Trump’s needless war on NAFTA
This editorial appears on Bloomberg View:
Hostility to supposedly bad trade deals was a main theme of President Donald Trump’s campaign, and he seems to mean business: Not only has he withdrawn the U.S. from the Trans-Pacific Partnership, but he also confirmed his intention to renegotiate the North American Free Trade Agreement. His exact plans for NAFTA, however, aren’t clear.
NAFTA could stand some improvement. The problem is that every way to make it better would, from Trump’s point of view, make it worse. That’s why his apparent sincerity is so disturbing.
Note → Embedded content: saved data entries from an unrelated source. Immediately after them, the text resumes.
(* ===== verification/FdtRw.v ===== *)
(** * Changing a device tree in any place
    (src/ar100s/library/libfdt/fdt_rw.c and fdt_empty_tree.c)

    Every change is a splice: what lies behind a place moves, and the header
    follows.  A property or node a function returns through a pointer is a
    second result. *)

From Stdlib Require Import Ascii String.
From S2P Require Import Prelude Fdt FdtSw.

Local Open Scope list_scope.
Local Open Scope Z_scope.

Definition FDT_ERR_EXISTS : Z := 2.

Definition _fdt_blocks_misordered (t : fdt) (mem_rsv_size struct_size : Z) : option bool :=
  let? rsv := fdt_off_mem_rsvmap t in
  let? os := fdt_off_dt_struct t in
  let? ost := fdt_off_dt_strings t in
  let? total := fdt_totalsize t in
  let? m := fdt_size_dt_strings t in
  Some ((rsv <? FDT_ALIGN sizeof_fdt_header 8)
        || (os <? u64 (rsv + mem_rsv_size))
        || (ost <? u64 (os + struct_size))
        || (total <? u64 (ost + m))).

Definition _fdt_rw_check_header (t : fdt) : option (Z * fdt) :=
  let? err := fdt_check_header t in
  if negb (err =? 0) then Some (err, t)
  else
    let? version := fdt_version t in
    if version <? 17 then Some (- FDT_ERR_BADVERSION, t)
    else
      let? n := fdt_size_dt_struct t in
      let? misordered := _fdt_blocks_misordered t sizeof_fdt_reserve_entry (s32 n) in
      if misordered then Some (- FDT_ERR_BADLAYOUT, t)
      else
        let? t := if 17 <? version then fdt_set_version t 17 else Some t in
        Some (0, t).
Definition FDT_RW_CHECK_HEADER (t : fdt) (k : fdt -> option (Z * fdt)) : option (Z * fdt) :=
  let? (err, t) := _fdt_rw_check_header t in if negb (err =? 0) then Some (err, t) else k t.
(* ===== verification/FdtSwProps.v ===== *)
(** * A tree written from the front to the back is the tree that is read
    (src/ar100s/library/libfdt/fdt_sw.c)

    The memory of a blob in the making as lists of bytes, and each operation of
    the writer on them. *)

From Stdlib Require Import Ascii String.
From S2P Require Import Prelude Fdt FdtProps FdtTree FdtRw FdtSw.

Local Open Scope list_scope.
Local Open Scope Z_scope.

#[local] Notation len l := (Z.of_nat (length l)).

(** ** Memory as a list *)

Lemma store_mid at_ a x y b : length x = length y ->
  store_bytes (Fdt at_ (a ++ x ++ b)) (at_ + len a) y = Some (Fdt at_ (a ++ y ++ b)).
Proof.
  intros Hl. assert (H := holds_mid at_ a x b). unfold holds in H. unfold store_bytes. rewrite <- Hl, H.
  cbn [fdt_at fdt_bytes]. replace (Z.to_nat (at_ + len a - at_)) with (length a) by lia. f_equal. f_equal.
  rewrite take_app_length. do 2 f_equal. rewrite app_assoc, drop_app_length'; [done|rewrite length_app; lia].
Qed.

Lemma load_mid at_ a x b : load_bytes (Fdt at_ (a ++ x ++ b)) (at_ + len a) (len x) = Some x.
Proof. apply holds_mid. Qed.

Lemma cell_u32 x : cpu_to_fdt32 (u32 x) = cpu_to_fdt32 x.
Proof.
  unfold cpu_to_fdt32. assert (forall k, 0 <= k <= 24 -> Z.land (Z.shiftr (u32 x) k) 0xff = Z.land (Z.shiftr x k) 0xff) as H.
  { intros k Hk. apply Z.bits_inj'. intros i Hi. rewrite !Z.land_spec, !Z.shiftr_spec by done.
    change 0xff with (Z.ones 8). rewrite Z.testbit_ones_nonneg by lia. destruct (Z.ltb_spec i 8); [|by rewrite !andb_false_r].
    unfold u32. by rewrite Z.mod_pow2_bits_low by lia. }
  rewrite !H by lia. specialize (H 0 ltac:(lia)). rewrite !Z.shiftr_0_r in H. by rewrite H.
Qed.

(** A header of cells and what follows it. *)
Definition headed (at_ : Z) (hs rest : list Z) : fdt := Fdt at_ (flat_map cpu_to_fdt32 hs ++ rest).

Lemma length_cells hs : length (flat_map cpu_to_fdt32 hs) = (4 * length hs)%nat.
Proof. induction hs as [|h hs IH]; [done|]. cbn [flat_map]. rewrite length_app, IH. cbn [cpu_to_fdt32 length]. lia. Qed.

(** A cell of the header in its place. *)
Lemma headed_split at_ hs rest (k : nat) v : hs !! k = Some v ->
  headed at_ hs rest = Fdt at_ (flat_map cpu_to_fdt32 (take k hs) ++ cpu_to_fdt32 v ++ flat_map cpu_to_fdt32 (drop (S k) hs) ++ rest) /\
  length (flat_map cpu_to_fdt32 (take k hs)) = (4 * k)%nat.
Proof.
  intros Hk. split.
  - unfold headed. rewrite <- (take_drop_middle hs k v Hk) at 1. rewrite flat_map_app. cbn [flat_map]. by rewrite <- !app_assoc.
  - rewrite length_cells, length_take. apply lookup_lt_Some in Hk. lia.
Qed.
America’s trade pact with Mexico and Canada reshaped all three economies, creating a highly integrated and competitive economic zone. The evidence is clear that, in the aggregate, this helped American workers — and not just because NAFTA and other free-trade agreements make goods cheaper and promote U.S. exports. A subtler point is equally important: When a U.S. firm takes advantage of NAFTA by moving jobs abroad, those investments spur demand for workers at home.
This surprising and little-understood benefit isn’t theoretical speculation. On average, the evidence shows, when U.S. manufacturers create 100 new jobs in Mexico, they create roughly 250 new jobs at home. U.S. manufacturing employment has declined — but, as one study of NAFTA puts it, more manufacturing jobs are lost from companies that don’t invest abroad. When U.S. companies build foreign plants, they not only hire more U.S. workers, they also invest and spend more on research and development — at home.
A true “America First” trade policy would combine help for the victims of disruption with efforts to promote, not restrict, international competition and improve U.S. competitiveness.